Untrue. There is no difference between synthetic and petroleum oils in regards to these components. Both synthetic and petroleum oils are similar compounds and neither si damaging to catalytic converters or oxygen sensors.

Myth #8: Synthetics void warranties.

Untrue. No major manufacturer of automobiles specifically bans the use of synthetic lubricants. In point of fact, increasing numbers of high performance cars are arriving on the showroom floors with synthetic motor oils as factory fill.

New vehicle warranties are based upon the use of oils meeting specific API Service Classifications (for example SG/CE). Synthetic lubricants which meet current API Service requirements are perfectly suited for use in any vehicle without affecting the validity of the new car warranty. In point of fact, in the over 25 years that AMSOIL Synthetic Lubricants have been used in extended service situations, over billions of miles of actual driving, these oils have not been faulted once for voiding an automaker's warranty.

Myth #9: Synthetics last forever.

Untrue. Although some experts feel that synthetic basestocks themselves can be used forever, it is well known that eventually the additives will falter and cause the oil to require changing. Moisture, fuel dilution and acids (the by-products of combustion) tend to use up additives in an oil, allowing degradation to occur.

However , by "topping off", additives can be replenished. Through good filtration and periodic oil analysis, synthetic motor oils protect an engine for lengths of time far beyond the capability of non-synthetics.

Myth #10: Synthetics are too expensive.

Untrue. Tests and experience have proven that synthetics can greatly extend drain intervals, provide better fuel economy, reduce engine wear and enable vehicles to operate with greater reliability. All these elements combine to make synthetic engine oils more economical that conventional non-synthetics.

In Europe, synthetics have enjoyed increasing acceptance as car buyers look first to performance and long term value rather than initial price. As more sophisticated technology places greater demands on today's motor oils, we will no doubt see an increasing re-evaluation of oil buying habits in this country as well.

CONCLUSIONS

Since their inception, manufacturers of synthetic motor oils have sought to educate the public about the facts regarding synthetics, and the need for consumers to make their lubrication purchasing decisions based on quality rather than price. As was the case with microwave ovens or electric lights, a highly technological improvement must often overcome a fair amount of public skepticism and consumer inertia before it is embraced by the general population.

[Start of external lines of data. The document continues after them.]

(** With the handlers as the design document has them, a route that ends in
    a controller keeps the request. *)
Lemma conclude_conducted (w : conduct) (ps : params) (mids : list handler)
    (c : recipeController.t)
    (go_on : list (invocation handler) -> list (invocation handler) * final) :
  (conclude (run_stack (conducted w) ps (mids ++ [controller c]) []) go_on).1
  = (run_stack (conducted w) ps (mids ++ [controller c]) []).1 /\
  (conclude (run_stack (conducted w) ps (mids ++ [controller c]) []) go_on).2
  <> FellThrough.
Proof.
  destruct (run_stack_concludes (conducted w) ps mids c [] (conducted_concludes w))
    as [HN HR].
  assert (Hrouter : (run_stack (conducted w) ps (mids ++ [controller c]) []).2
                    <> NextRouter).
  { clear. generalize (@nil (invocation handler)).
    induction mids as [|m mids IH]; intros tr; simpl.
    - by destruct (conducted_outcomes w tr (Invocation (controller c) ps))
        as [-> | [-> | ->]].
    - destruct (conducted_outcomes w tr (Invocation m ps)) as [-> | [-> | ->]];
        [apply IH | done | done]. }
  destruct (run_stack (conducted w) ps (mids ++ [controller c]) []) as [tr' o].
  simpl in *. by destruct o.
Qed.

But the word is getting out as a growing number of motorists worldwide experience the benefits of synthetic lubrication. The wave of the future, in auto lubes, is well under way.

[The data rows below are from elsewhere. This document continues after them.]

Lemma applyGravity_upper_bound_witness :
  f32.valid (S754_finite false 13086228 (-23)) = true /\
  f32.leb (applyGravity (room 100 100 0) unitBox
             (S754_finite false 13086228 (-23)))
          maxGravityVelocity = true.
Proof.
  split; [reflexivity|].
  exact (proj1 (applyGravity_upper_bound (room 100 100 0) unitBox
                  (S754_finite false 13086228 (-23)) eq_refl)).
Defined.

(** C4 (counterexample to the claim as stated): an entity at rest in the
    air gets the velocities 1.0, 1.56 and then 2.12 from the gravity model
    on three successive ticks, and 2.12 exceeds 2.0. *)
Lemma applyGravity_exceeds_two :
  let cc := room 100 100 0 in
  let v1 := applyGravity cc unitBox f32.zero in
  let v2 := applyGravity cc unitBox v1 in
  let v3 := applyGravity cc unitBox v2 in
  v1 = f32.one /\
  v3 = S754_finite false 8891924 (-22) /\
  f32.ltb f32.two v3 = true /\
  f32.leb v3 f32.two = false.
Proof. vm_compute. repeat split. Qed.

(** ** The horizontal resolver *)

(** One iteration of the loop, by cases on what the oracle reports. *)
Lemma horizontalLoop_S (cc : CollisionChecker) (right allow : bool)
    (n : nat) (b : BoundingBox) (p : base.Vector) :
  horizontalLoop cc right allow (S n) b p =
    if isTouchingWall cc right b then
      if stairStepAccepted cc right allow b then
        horizontalLoop cc right allow n
          (base.moveY (base.moveX b (direction right)) (-1))
          (base.stepY (base.stepX p (direction right)) (-1))
      else p
    else
      horizontalLoop cc right allow n
        (base.moveX b (direction right)) (base.stepX p (direction right)).
Proof.
  unfold stairStepAccepted, direction. simpl.
  destruct (isTouchingWall cc right b); [|reflexivity].
  destruct allow; [|reflexivity]. simpl.
  destruct (isTouchingWall cc right (base.moveY b (-1))); [reflexivity|].
  simpl. reflexivity.
Qed.

(** C5: in any iteration of the horizontal loop that finds contact on the
    leading edge, the stair-step is taken only when stepping is permitted,
    the raised box is clear on its leading edge and the raised and advanced
    box rests on solid ground; a step that is taken moves the position by
    (sign of stepsX, -1) and uses up one iteration; in every other case of
    contact the loop stops at the position reached and the iterations that
    remain are dropped. *)
Theorem stair_step_rule (cc : CollisionChecker) (movementX : Z)
    (allow : bool) (n : nat) (b : BoundingBox) (p : base.Vector) :
  movementX <> 0 ->
  isTouchingWall cc (0 <? movementX) b = true ->
  let right := 0 <? movementX in
  let raised := base.moveY b (-1) in
  let accepted :=
    allow = true /\
    isTouchingWall cc right raised = false /\
    isOnSolidGround cc (base.moveX raised (Z.sgn movementX)) = true in
  (accepted ->
     horizontalLoop cc right allow (S n) b p =
       horizontalLoop cc right allow n
         (base.moveY (base.moveX b (Z.sgn movementX)) (-1))
         (base.mkPoint (base.x p + Z.sgn movementX) (base.y p - 1))) /\
  (~ accepted -> horizontalLoop cc right allow (S n) b p = p).
Proof.
  intros Hm Htouch right raised accepted.
  rewrite horizontalLoop_S. fold right in Htouch. rewrite Htouch.
  unfold stairStepAccepted, accepted, raised, right.
  rewrite (direction_sgn _ Hm).
  split.
  - intros (-> & -> & ->). simpl. reflexivity.
  - intros Hn.
    destruct allow; [|reflexivity]. simpl.
    destruct (isTouchingWall cc (0 <? movementX) (base.moveY b (-1)));
      [reflexivity|]. simpl.
    destruct (isOnSolidGround cc
                (base.moveX (base.moveY b (-1)) (Z.sgn movementX)));
      [|reflexivity].
    exfalso. apply Hn. repeat split.
Qed.

Lemma stair_step_rule_witness :
  let b := toWorldSpace unitBox (base.mkPoint 12 10) in
  (3 <> 0 /\ isTouchingWall stairs (0 <? 3) b = true) /\
  horizontalLoop stairs true true 3 b (base.mkPoint 12 10) =
    horizontalLoop stairs true true 2
      (base.moveY (base.moveX b 1) (-1)) (base.mkPoint 13 9) /\
  horizontalLoop stairs true false 3 b (base.mkPoint 12 10) =
    base.mkPoint 12 10.
Proof.
  cbv zeta. split; [split; [lia | reflexivity]|]. split.
  - apply (proj1 (stair_step_rule stairs 3 true 2
                    (toWorldSpace unitBox (base.mkPoint 12 10))
                    (base.mkPoint 12 10) ltac:(lia) eq_refl)).
    repeat split.
  - apply (proj2 (stair_step_rule stairs 3 false 2
                    (toWorldSpace unitBox (base.mkPoint 12 10))
                    (base.mkPoint 12 10) ltac:(lia) eq_refl)).
    intros [H _]. discriminate H.
Defined.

Here is some info on filtration from Amsoil
The Importance of Engine Filtration

Compared to microscopic dirt particles, your engine is a Goliath, roaring with heat and energy as it converts raw fuel into horsepower. But despite all this power, your engine is extremely vulnerable to the threat of microscopic engine dirt. In fact, if unchecked, this tiny menace will dramatically erode your engine's performance and can eventually cripple it beyond repair.

THE PROBLEMS

Engine Wear - Automotive experts agree that dirt is the number one cause of engine wear. At first glance, it does not seem possible. Engine dirt particles are so small- mere dust specs- and an engine is a highly sophisticated piece of machinery, crafted from the most durable metal alloys. How can these minute particles bring down such a high-tech giant? The answer lies in the fact that dirt particles are extremely abrasive. They consist of razor-like flakes of road dust and airborne grit drawn into the engine through the air intake, as well as manufacturing scarf and wear metal particles generated inside the engine. These particles are carried by the oil into the precision clearances between bearings and other moving parts. Once they work in between these parts, they grind and gouge surfaces, altering clearances, and generating more abrasive debris. As this wear cycle continues, precision components become progressively sloppy and fatigued until they fail altogether.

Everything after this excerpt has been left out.